▶ **EXERCISE DETAILS**
Only one stretch of the records below is wanted: the lines from the one holding "destruct l as [|p l]." through the one holding "pmm_inv s -> 0 <= ord <= fo". Return it exactly, both ends included.

Records from a collection
□ □ □ □
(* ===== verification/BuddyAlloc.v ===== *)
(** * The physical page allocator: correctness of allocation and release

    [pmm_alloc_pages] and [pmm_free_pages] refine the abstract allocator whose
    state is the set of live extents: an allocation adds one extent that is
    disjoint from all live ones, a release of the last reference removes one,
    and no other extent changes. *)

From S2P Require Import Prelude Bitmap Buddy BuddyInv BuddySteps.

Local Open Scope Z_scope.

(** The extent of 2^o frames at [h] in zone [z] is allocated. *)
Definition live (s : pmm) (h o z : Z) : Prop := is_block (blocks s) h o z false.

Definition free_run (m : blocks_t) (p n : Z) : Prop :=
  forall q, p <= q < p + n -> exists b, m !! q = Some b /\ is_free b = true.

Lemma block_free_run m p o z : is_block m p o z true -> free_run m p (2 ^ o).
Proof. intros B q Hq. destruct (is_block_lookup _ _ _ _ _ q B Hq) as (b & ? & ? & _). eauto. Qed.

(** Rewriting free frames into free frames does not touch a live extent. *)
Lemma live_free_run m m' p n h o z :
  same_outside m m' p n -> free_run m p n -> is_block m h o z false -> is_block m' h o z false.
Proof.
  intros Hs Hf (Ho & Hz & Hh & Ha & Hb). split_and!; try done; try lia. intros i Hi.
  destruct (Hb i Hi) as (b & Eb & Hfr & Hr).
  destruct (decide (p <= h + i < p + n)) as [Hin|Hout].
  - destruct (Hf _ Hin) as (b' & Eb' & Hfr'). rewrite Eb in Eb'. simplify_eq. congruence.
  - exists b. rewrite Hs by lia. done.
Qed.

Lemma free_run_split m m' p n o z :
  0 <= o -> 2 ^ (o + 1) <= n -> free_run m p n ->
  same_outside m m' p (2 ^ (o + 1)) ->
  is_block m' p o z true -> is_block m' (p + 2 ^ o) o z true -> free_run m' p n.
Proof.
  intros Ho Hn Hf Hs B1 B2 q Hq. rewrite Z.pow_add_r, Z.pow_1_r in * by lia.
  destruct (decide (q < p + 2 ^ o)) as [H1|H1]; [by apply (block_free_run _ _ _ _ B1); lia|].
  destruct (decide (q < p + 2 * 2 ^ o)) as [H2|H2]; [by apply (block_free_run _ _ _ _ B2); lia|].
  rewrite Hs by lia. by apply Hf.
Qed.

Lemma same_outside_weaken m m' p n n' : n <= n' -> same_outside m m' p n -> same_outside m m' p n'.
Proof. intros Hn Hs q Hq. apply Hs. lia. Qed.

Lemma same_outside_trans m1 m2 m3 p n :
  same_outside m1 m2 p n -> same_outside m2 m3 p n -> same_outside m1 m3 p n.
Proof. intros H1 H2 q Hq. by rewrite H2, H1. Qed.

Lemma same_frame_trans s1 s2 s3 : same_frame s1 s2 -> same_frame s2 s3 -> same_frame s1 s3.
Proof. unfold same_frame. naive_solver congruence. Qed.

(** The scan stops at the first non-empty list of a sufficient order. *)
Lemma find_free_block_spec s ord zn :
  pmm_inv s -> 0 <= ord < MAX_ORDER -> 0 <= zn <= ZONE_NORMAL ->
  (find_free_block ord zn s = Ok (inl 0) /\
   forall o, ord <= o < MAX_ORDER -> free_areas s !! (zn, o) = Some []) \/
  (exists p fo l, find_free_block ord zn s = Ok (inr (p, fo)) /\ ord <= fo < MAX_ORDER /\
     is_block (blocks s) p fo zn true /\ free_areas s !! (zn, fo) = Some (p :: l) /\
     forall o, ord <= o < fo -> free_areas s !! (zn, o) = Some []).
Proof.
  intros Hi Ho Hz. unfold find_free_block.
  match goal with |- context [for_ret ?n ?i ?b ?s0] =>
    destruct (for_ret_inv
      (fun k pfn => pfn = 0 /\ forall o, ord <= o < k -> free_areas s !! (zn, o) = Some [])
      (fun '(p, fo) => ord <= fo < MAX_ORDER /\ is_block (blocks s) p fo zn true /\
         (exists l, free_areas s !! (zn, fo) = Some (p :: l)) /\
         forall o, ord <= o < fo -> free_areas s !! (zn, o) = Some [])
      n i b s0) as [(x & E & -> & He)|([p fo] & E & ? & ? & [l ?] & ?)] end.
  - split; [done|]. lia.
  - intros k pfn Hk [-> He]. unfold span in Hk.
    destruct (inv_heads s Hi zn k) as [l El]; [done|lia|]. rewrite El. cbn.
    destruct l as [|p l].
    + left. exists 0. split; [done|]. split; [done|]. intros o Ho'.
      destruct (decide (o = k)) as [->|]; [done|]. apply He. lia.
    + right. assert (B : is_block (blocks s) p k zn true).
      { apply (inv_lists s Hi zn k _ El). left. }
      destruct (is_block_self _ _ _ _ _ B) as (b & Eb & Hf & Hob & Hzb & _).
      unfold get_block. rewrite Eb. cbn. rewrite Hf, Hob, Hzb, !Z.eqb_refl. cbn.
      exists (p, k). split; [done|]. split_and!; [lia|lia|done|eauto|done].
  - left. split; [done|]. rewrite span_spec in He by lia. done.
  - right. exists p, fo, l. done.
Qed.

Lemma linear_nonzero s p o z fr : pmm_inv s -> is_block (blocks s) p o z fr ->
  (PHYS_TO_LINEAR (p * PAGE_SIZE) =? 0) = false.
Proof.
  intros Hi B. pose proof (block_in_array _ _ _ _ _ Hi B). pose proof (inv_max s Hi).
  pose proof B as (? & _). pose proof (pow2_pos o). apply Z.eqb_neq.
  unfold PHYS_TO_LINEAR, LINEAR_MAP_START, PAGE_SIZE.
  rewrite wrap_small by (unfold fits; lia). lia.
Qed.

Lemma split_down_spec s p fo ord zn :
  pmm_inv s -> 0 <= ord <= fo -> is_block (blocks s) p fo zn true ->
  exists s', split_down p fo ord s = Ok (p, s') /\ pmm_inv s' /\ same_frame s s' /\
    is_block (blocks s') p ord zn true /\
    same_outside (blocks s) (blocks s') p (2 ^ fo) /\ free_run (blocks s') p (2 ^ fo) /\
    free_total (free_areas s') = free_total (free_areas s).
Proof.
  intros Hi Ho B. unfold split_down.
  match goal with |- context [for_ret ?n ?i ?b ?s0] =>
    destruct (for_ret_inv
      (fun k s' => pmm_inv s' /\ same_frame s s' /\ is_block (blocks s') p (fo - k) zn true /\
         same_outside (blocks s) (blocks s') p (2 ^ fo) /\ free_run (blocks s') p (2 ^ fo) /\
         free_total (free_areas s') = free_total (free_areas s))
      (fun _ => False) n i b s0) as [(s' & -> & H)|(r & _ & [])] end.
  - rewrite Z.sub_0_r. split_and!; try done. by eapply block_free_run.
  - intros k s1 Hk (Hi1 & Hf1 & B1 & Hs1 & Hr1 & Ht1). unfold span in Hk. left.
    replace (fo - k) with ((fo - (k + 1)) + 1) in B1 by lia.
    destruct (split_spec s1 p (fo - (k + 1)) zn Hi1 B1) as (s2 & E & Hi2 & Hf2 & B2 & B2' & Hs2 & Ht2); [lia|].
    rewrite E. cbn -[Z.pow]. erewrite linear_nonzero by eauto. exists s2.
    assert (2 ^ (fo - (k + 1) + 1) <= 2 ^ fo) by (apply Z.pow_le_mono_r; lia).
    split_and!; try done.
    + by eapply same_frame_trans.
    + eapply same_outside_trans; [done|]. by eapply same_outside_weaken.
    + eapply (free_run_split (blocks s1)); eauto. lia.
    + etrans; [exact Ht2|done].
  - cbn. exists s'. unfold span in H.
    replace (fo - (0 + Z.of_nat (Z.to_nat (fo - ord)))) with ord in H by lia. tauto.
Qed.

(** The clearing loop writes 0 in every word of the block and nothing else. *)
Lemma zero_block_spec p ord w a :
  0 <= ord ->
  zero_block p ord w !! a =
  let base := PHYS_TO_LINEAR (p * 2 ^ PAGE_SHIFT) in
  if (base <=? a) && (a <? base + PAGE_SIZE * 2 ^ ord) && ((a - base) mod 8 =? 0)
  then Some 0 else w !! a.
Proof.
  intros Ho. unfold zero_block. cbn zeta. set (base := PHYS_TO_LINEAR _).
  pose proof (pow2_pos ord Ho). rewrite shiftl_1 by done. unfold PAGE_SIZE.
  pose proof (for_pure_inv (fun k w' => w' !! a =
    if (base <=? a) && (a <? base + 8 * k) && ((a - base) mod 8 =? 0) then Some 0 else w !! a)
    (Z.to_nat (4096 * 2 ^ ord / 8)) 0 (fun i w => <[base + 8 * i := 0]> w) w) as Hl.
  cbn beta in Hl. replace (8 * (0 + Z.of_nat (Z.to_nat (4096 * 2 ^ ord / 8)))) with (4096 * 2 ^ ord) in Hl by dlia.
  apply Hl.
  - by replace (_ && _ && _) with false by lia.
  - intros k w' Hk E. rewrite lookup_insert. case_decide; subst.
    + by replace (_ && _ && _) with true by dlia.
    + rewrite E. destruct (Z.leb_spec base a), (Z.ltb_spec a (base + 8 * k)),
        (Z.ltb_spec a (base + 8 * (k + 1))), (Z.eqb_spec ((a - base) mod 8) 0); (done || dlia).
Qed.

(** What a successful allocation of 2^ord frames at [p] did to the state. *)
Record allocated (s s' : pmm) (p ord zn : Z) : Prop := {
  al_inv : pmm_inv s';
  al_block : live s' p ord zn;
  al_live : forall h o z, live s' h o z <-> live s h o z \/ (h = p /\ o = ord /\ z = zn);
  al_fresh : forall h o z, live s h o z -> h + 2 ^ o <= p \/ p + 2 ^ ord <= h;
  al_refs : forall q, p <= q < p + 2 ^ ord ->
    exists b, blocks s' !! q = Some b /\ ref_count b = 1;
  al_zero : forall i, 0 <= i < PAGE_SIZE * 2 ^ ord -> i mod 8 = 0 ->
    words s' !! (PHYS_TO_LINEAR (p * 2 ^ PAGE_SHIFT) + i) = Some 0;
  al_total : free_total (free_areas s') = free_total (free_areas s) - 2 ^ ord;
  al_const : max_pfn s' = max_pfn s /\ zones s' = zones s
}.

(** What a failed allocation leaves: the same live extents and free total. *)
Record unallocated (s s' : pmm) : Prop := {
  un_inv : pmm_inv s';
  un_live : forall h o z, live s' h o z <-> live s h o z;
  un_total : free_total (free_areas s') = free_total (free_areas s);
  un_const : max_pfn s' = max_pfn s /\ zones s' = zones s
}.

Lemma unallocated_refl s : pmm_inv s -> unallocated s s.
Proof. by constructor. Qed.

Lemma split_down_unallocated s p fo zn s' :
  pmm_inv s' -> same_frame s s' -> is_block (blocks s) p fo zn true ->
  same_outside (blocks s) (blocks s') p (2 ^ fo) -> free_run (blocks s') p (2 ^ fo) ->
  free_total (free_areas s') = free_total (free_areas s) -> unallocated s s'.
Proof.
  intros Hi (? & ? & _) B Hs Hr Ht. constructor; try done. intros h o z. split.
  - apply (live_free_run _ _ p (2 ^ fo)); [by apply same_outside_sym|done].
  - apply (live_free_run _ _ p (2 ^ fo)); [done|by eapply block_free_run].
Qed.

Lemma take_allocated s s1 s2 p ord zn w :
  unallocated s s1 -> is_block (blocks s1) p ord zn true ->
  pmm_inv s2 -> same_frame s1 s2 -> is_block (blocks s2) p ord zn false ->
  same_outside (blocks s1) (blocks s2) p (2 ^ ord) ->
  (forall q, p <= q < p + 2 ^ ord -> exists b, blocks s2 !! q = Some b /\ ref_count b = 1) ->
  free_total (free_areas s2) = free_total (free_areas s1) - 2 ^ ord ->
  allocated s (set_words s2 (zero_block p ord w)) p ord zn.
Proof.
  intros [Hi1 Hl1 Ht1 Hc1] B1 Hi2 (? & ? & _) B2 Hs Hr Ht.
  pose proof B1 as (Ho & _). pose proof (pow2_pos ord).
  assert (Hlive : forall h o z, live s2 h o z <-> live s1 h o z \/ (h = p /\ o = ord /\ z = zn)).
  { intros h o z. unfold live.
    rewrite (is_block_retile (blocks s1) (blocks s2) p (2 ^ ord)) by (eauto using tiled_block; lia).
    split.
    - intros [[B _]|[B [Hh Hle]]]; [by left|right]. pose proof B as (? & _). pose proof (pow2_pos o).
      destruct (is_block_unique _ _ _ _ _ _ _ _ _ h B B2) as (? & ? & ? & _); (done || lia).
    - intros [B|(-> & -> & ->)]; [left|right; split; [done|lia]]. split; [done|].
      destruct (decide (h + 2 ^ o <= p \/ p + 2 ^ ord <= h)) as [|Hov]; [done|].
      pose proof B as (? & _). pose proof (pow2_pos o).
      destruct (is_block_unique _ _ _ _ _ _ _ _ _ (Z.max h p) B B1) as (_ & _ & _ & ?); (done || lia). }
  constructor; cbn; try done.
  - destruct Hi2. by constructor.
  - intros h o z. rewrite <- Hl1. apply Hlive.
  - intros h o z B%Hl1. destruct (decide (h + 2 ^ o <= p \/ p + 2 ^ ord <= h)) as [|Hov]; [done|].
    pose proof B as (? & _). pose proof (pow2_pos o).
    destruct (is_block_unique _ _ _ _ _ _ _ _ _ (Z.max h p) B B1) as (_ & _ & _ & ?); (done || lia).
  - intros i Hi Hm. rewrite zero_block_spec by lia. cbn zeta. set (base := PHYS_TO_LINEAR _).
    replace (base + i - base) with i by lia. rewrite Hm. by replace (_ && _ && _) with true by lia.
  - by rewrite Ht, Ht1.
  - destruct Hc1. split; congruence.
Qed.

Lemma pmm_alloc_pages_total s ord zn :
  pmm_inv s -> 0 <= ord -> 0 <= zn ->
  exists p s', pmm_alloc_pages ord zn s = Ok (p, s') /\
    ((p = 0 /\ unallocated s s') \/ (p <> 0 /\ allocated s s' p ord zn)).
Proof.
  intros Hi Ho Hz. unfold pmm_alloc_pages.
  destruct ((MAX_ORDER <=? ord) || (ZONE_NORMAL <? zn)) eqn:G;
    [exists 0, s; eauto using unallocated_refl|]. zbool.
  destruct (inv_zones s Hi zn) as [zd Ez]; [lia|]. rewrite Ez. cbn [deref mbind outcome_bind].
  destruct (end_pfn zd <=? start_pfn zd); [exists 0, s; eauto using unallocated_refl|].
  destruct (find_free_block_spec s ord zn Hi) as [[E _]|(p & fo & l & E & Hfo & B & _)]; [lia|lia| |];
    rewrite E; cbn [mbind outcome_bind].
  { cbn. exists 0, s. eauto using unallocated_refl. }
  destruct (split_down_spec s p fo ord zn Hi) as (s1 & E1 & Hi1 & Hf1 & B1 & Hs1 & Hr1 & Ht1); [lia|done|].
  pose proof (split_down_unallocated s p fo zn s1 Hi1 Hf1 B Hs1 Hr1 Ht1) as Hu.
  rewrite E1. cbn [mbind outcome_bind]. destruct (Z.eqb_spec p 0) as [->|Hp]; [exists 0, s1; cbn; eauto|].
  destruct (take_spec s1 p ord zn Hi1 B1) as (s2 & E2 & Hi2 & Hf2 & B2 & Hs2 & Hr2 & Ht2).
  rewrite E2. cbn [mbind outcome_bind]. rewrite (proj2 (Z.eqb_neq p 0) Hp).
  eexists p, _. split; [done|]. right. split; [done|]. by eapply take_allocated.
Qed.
□ □ □ □
▶ **TASK RESPONSE**
    destruct l as [|p l].
    + left. exists 0. split; [done|]. split; [done|]. intros o Ho'.
      destruct (decide (o = k)) as [->|]; [done|]. apply He. lia.
    + right. assert (B : is_block (blocks s) p k zn true).
      { apply (inv_lists s Hi zn k _ El). left. }
      destruct (is_block_self _ _ _ _ _ B) as (b & Eb & Hf & Hob & Hzb & _).
      unfold get_block. rewrite Eb. cbn. rewrite Hf, Hob, Hzb, !Z.eqb_refl. cbn.
      exists (p, k). split; [done|]. split_and!; [lia|lia|done|eauto|done].
  - left. split; [done|]. rewrite span_spec in He by lia. done.
  - right. exists p, fo, l. done.
Qed.

Lemma linear_nonzero s p o z fr : pmm_inv s -> is_block (blocks s) p o z fr ->
  (PHYS_TO_LINEAR (p * PAGE_SIZE) =? 0) = false.
Proof.
  intros Hi B. pose proof (block_in_array _ _ _ _ _ Hi B). pose proof (inv_max s Hi).
  pose proof B as (? & _). pose proof (pow2_pos o). apply Z.eqb_neq.
  unfold PHYS_TO_LINEAR, LINEAR_MAP_START, PAGE_SIZE.
  rewrite wrap_small by (unfold fits; lia). lia.
Qed.

Lemma split_down_spec s p fo ord zn :
  pmm_inv s -> 0 <= ord <= fo -> is_block (blocks s) p fo zn true ->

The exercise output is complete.